Considérant qu'il y a lieu d'évoquer et de statuer immédiatement sur la demande de la société COMPAGNIE DES TRANSPORTS STRASBOURGEOIS devant le Tribunal administratif de Strasbourg ;

Considérant qu' il résulte, comme il est dit ci-dessus, de l'arrêt susmentionné du 6 octobre 2005 de la Cour de Justice des Communautés européennes que les dispositions de l'article 216 ter de l'annexe II au code général des impôts n'étaient pas conformes au droit communautaire en tant, notamment, qu'elles avaient pour effet de subordonner, ainsi que l'exigeait également l'instruction du 21 janvier 1985, le transfert des droits à déduction de la TVA ayant grevé l'acquisition des biens nécessaires à l'exploitation du réseau à l'assujettissement spontané à la taxe des subventions accordées à l'entreprise par le département de la Moselle pour compenser la redevance d'usage ; qu'il s'ensuit que la société COMPAGNIE DES TRANSPORTS STRASBOURGEOIS est en droit de prétendre à la restitution de la somme de 23 145 euros correspondant au montant non contesté de la taxe en litige indûment versée au titre de l'année 2002 ;

Sur les conclusions tendant à l'application de l'article L. 761-1 du code de justice administrative

Considérant qu'il y a lieu, dans les circonstances de l'espèce, de mettre à la charge de l'Etat une somme de 2 000 euros au titre des frais exposés par la COMPAGNIE DES TRANSPORTS SRASBOURGEOIS et non compris dans les dépens ;

DECIDE :

Article 1er : Le jugement du Tribunal administratif Strasbourg du 26 février 2009 est annulé.
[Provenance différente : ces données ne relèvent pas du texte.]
Definition current_at_body e now (fresh : positive) cur :
    attempt (S:=EntrySnapshot P) (R:=EntrySnapshot P * bool) :=
  if negb (is_expired_at e (sn_word cur) now) then Return (cur, false)
  else
    let stale := mark_stale (sn_word cur) in
    if sn_word cur =? stale then Return (cur, true)
    else
      let next := mkSnapshot fresh stale None 0 in
      Swap next (next, true).

Definition compare_exchange_body (expected : EntryState.t) next cur :
    attempt (S:=EntrySnapshot P) (R:=result unit EntryState.t) :=
  let previous_state := decode_entry_state (sn_word cur) in
  if negb (bool_decide (previous_state = expected)) then Return (Err previous_state)
  else Swap next (Ok tt).

Definition invalidate_body (fresh : positive) cur :
    attempt (S:=EntrySnapshot P) (R:=unit) :=
  Swap (mkSnapshot fresh (mark_stale (sn_word cur)) None 0) tt.

(** A single [ArcSwap::compare_and_swap]: no retry. *)
Definition swap_if_same_body (old next : EntrySnapshot P) cur :
    attempt (S:=EntrySnapshot P) (R:=bool) :=
  if bool_decide (sn_ptr cur = sn_ptr old) then Swap next true else Return false.

Definition on_current {R} (body : EntrySnapshot P → attempt (R:=R)) e : R * Entry P :=
  let (r, s) := atomically body (current e) in (r, set_current s e).

Definition current_at e now fresh := on_current (current_at_body e now fresh) e.
Definition compare_exchange expected next e :=
  on_current (compare_exchange_body expected next) e.
Definition invalidate_current fresh e := on_current (invalidate_body fresh) e.
Definition swap_current old next e := on_current (swap_if_same_body old next) e.

(** The readings derived from [current_at]. *)
Definition state_of (sx : EntrySnapshot P * bool) : EntryState.t :=
  if sx.2 then EntryState.Stale else decode_entry_state (sn_word sx.1).

(** [None] is the [unreachable!] arm: a pending entry observed by a handle. *)
Definition observed_of (sx : EntrySnapshot P * bool) : option Observed.t :=
  if sx.2 then Some Observed.Expired
  else
    match decode_entry_state (sn_word sx.1) with
    | EntryState.Pending => None
    | EntryState.Stale => Some Observed.Stale
    | EntryState.Allowed => Some Observed.Allowed
    | EntryState.Denied => Some Observed.Denied
    end.

Definition verdict_of (sx : EntrySnapshot P * bool) : option Decision.t :=
  if sx.2 then None
  else
    match decode_entry_state (sn_word sx.1) with
    | EntryState.Allowed => Some Decision.Allowed
    | EntryState.Denied => Some Decision.Denied
    | EntryState.Pending | EntryState.Stale => None
    end.
End operations.

Section entry_facts.
Context {P : Type}.
Implicit Types (e : Entry P) (cur next : EntrySnapshot P) (now : Z).

Lemma current_at_fresh e now fresh :
  is_expired_at e (sn_word (current e)) now = false →
  current_at e now fresh = ((current e, false), e).
Proof.
  intros Hx. unfold current_at, on_current, atomically, current_at_body.
  rewrite Hx. by destruct e.
Qed.

Lemma current_at_expired e now fresh :
  is_expired_at e (sn_word (current e)) now = true →
  ∃ s, current_at e now fresh = ((s, true), set_current s e) ∧
       sn_word s = mark_stale (sn_word (current e)) ∧
       (s = current e ∨
        sn_ptr s = fresh ∧ sn_payload s = None ∧ sn_refresh_after s = 0 ∧
        decode_entry_state (sn_word (current e)) ≠ EntryState.Stale).
Proof.
  intros Hx. unfold current_at, on_current, atomically, current_at_body.
  rewrite Hx. simpl. destruct (Z.eqb_spec (sn_word (current e)) (mark_stale (sn_word (current e)))) as [Hs|Hs]; simpl.
  - eexists. split; [done|]. auto.
  - eexists. split; [done|]. simpl. split; [done|]. right. repeat split.
    intros Hst. by apply Hs, eq_sym, mark_stale_fixed.
Qed.

Lemma compare_exchange_eq expected next e :
  compare_exchange expected next e =
  if bool_decide (decode_entry_state (sn_word (current e)) = expected)
  then (Ok tt, set_current next e)
  else (Err (decode_entry_state (sn_word (current e))), e).
Proof.
  unfold compare_exchange, on_current, atomically, compare_exchange_body.
  case_bool_decide; simpl; [done|]. by destruct e.
Qed.

Lemma invalidate_current_eq fresh e :
  invalidate_current fresh e =
  (tt, set_current (mkSnapshot fresh (mark_stale (sn_word (current e))) None 0) e).
Proof. done. Qed.

Lemma swap_current_eq old next e :
  swap_current old next e =
  if bool_decide (sn_ptr (current e) = sn_ptr old)
  then (true, set_current next e) else (false, e).
Proof.
  unfold swap_current, on_current, atomically, swap_if_same_body.
  case_bool_decide; simpl; [done|]. by destruct e.
Qed.

(** The same two facts as pairs of conditionals. *)
Lemma compare_exchange_eq' expected next e :
  compare_exchange expected next e =
  (if bool_decide (decode_entry_state (sn_word (current e)) = expected)
   then Ok tt else Err (decode_entry_state (sn_word (current e))),
   if bool_decide (decode_entry_state (sn_word (current e)) = expected)
   then set_current next e else e).
Proof. rewrite compare_exchange_eq. by case_bool_decide. Qed.

Lemma swap_current_eq' old next e :
  swap_current old next e =
  (bool_decide (sn_ptr (current e) = sn_ptr old),
   if bool_decide (sn_ptr (current e) = sn_ptr old) then set_current next e else e).
Proof. rewrite swap_current_eq. by case_bool_decide. Qed.

Lemma state_of_stale e now fresh :
  decode_entry_state (sn_word (current e)) = EntryState.Stale →
  state_of (current_at e now fresh).1 = EntryState.Stale.
Proof.
  intros Hs. destruct (is_expired_at e (sn_word (current e)) now) eqn:Hx.
  - by destruct (current_at_expired e now fresh Hx) as (s & -> & _).
  - by rewrite current_at_fresh.
Qed.
End entry_facts.

(** ** Properties of the entry *)

(** C36. The packed word is lossless: state and deadline read back exactly, the
    word fits 64 bits, and marking a word stale keeps its deadline. *)
Theorem word_roundtrip st d :
  0 ≤ d ≤ NO_EXPIRY →
  decode_entry_state (word st d) = st ∧ deadline_of (word st d) = d ∧
  u64_range (word st d) ∧ mark_stale (word st d) = word EntryState.Stale d.
Proof.
  intros Hd. split_and!; [by apply word_decode|by apply word_deadline|..].
  - rewrite word_div by done. pose proof (code_range st).
    unfold u64_range. rewrite u64_max_val. rewrite no_expiry_val in Hd. lia.
  - rewrite mark_stale_val, !word_div by done.
    by destruct (div_mod_code d (EntryState.code st) (code_range st)) as [-> _].
Qed.

Lemma word_roundtrip_witness :
  0 ≤ MAX_FINITE_DEADLINE ≤ NO_EXPIRY ∧
  decode_entry_state (word EntryState.Denied MAX_FINITE_DEADLINE) = EntryState.Denied.
Proof.
  split; [vm_compute; split; discriminate|].
  apply (word_roundtrip EntryState.Denied MAX_FINITE_DEADLINE).
  vm_compute. split; discriminate.
Defined.

(** A decision published at [t0] with a finite freshness TTL is never usable
    [ttl] or longer after [t0], even when the deadline saturates or cannot be
    represented; as long as it can be represented it is usable exactly that
    long. *)
Theorem freshness_bound {P} (e : Entry P) st t0 now ttl :
  0 < ttl → ttl ≠ Duration.MAX → epoch e ≤ t0 →
  let w := word st (deadline_after e t0 ttl) in
  (is_expired_at e w now = false → now - t0 < ttl) ∧
  (t0 - epoch e + ttl < NO_EXPIRY → is_expired_at e w now = false ↔ now - t0 < ttl).
Proof.
  intros Httl Hfin Ht0. cbv zeta. rewrite is_expired_at_false.
  rewrite word_deadline by (apply deadline_after_range; lia).
  rewrite deadline_after_eq by lia. rewrite !(tick_eq e).
  rewrite no_expiry_val, max_finite_val in *.
  destruct (Z.eqb_spec ttl Duration.MAX); [done|].
  destruct (Z.ltb_spec (Z.min (Z.max 0 (t0 - epoch e)) 4611686018427387902 + ttl)
    4611686018427387903); split; lia.
Qed.

Definition entry_sample : Entry unit :=
  mkEntry (mkSnapshot 1 (word EntryState.Allowed 60) None 0) 100 None 20 0.

Lemma freshness_bound_witness :
  (0 < 60 ∧ 60 ≠ Duration.MAX ∧ epoch entry_sample ≤ 100) ∧
  is_expired_at entry_sample (word EntryState.Allowed (deadline_after entry_sample 100 60)) 159 = false ∧
  159 - 100 < 60.
Proof.
  split; [split_and!; vm_compute; first [reflexivity|discriminate]|]. split; [vm_compute; reflexivity|].
  apply (freshness_bound entry_sample EntryState.Allowed 100 159 60);
    vm_compute; try reflexivity; discriminate.
Defined.

(** C35. Once any observer has seen a verdict expire, no refresh that started
    from that verdict can publish over it, and every later observation (at
    whatever clock reading) reports it stale. *)
Theorem expiry_is_final {P} (e : Entry P) now fresh s e' :
  is_verdict (decode_entry_state (sn_word (current e))) = true →
  sn_ptr (current e) ≠ fresh →
  current_at e now fresh = ((s, true), e') →
  (∀ next, swap_current (current e) next e' = (false, e')) ∧
  (∀ now' fresh', state_of (current_at e' now' fresh').1 = EntryState.Stale).
Proof.
  intros Hv Hptr Hrun. destruct (is_expired_at e (sn_word (current e)) now) eqn:Hx.
  2:{ by rewrite current_at_fresh in Hrun. }
  destruct (current_at_expired e now fresh Hx) as (s0 & Hrun' & Hw & Hs0).
  rewrite Hrun in Hrun'. injection Hrun' as -> ->.
  assert (decode_entry_state (sn_word s0) = EntryState.Stale) as Hst
    by (rewrite Hw; apply mark_stale_decode).
  destruct Hs0 as [->|(Hp & _ & _ & _)].
  { by rewrite Hst in Hv. }
  split.
  - intros next. rewrite swap_current_eq. simpl. rewrite Hp.
    by rewrite bool_decide_eq_false_2.
  - intros now' fresh'. by apply state_of_stale.
Qed.

Lemma expiry_is_final_witness :
  is_verdict (decode_entry_state (sn_word (current entry_sample))) = true ∧
  (∀ now' fresh',
     state_of (current_at (current_at entry_sample 200 2).2 now' fresh').1 = EntryState.Stale).
Proof.
  split; [vm_compute; reflexivity|].
  refine (proj2 (expiry_is_final entry_sample 200 2
    (mkSnapshot 2 (mark_stale (word EntryState.Allowed 60)) None 0) _ _ _ _));
    vm_compute; first [reflexivity|discriminate].
Defined.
Article 2 : Il est accordé à la COMPAGNIE DES TRANSPORTS STRASBOURGEOIS restitution de la somme de 23 145 euros correspondant à la taxe sur la valeur ajoutée indûment versée au titre de 2002.

Article 3 : L'Etat versera à la COMPAGNIE DES TRANSPORTS STRASBOURGEOIS la somme de 2 000 euros en application de l'article L. 761-1 du code de justice administrative.

Article 4 : Le présent arrêt sera notifié à la COMPAGNIE DES TRANSPORTS STRASBOURGEOIS et au ministre du budget, des comptes publics, de la fonction publique et de la réforme de l'Etat.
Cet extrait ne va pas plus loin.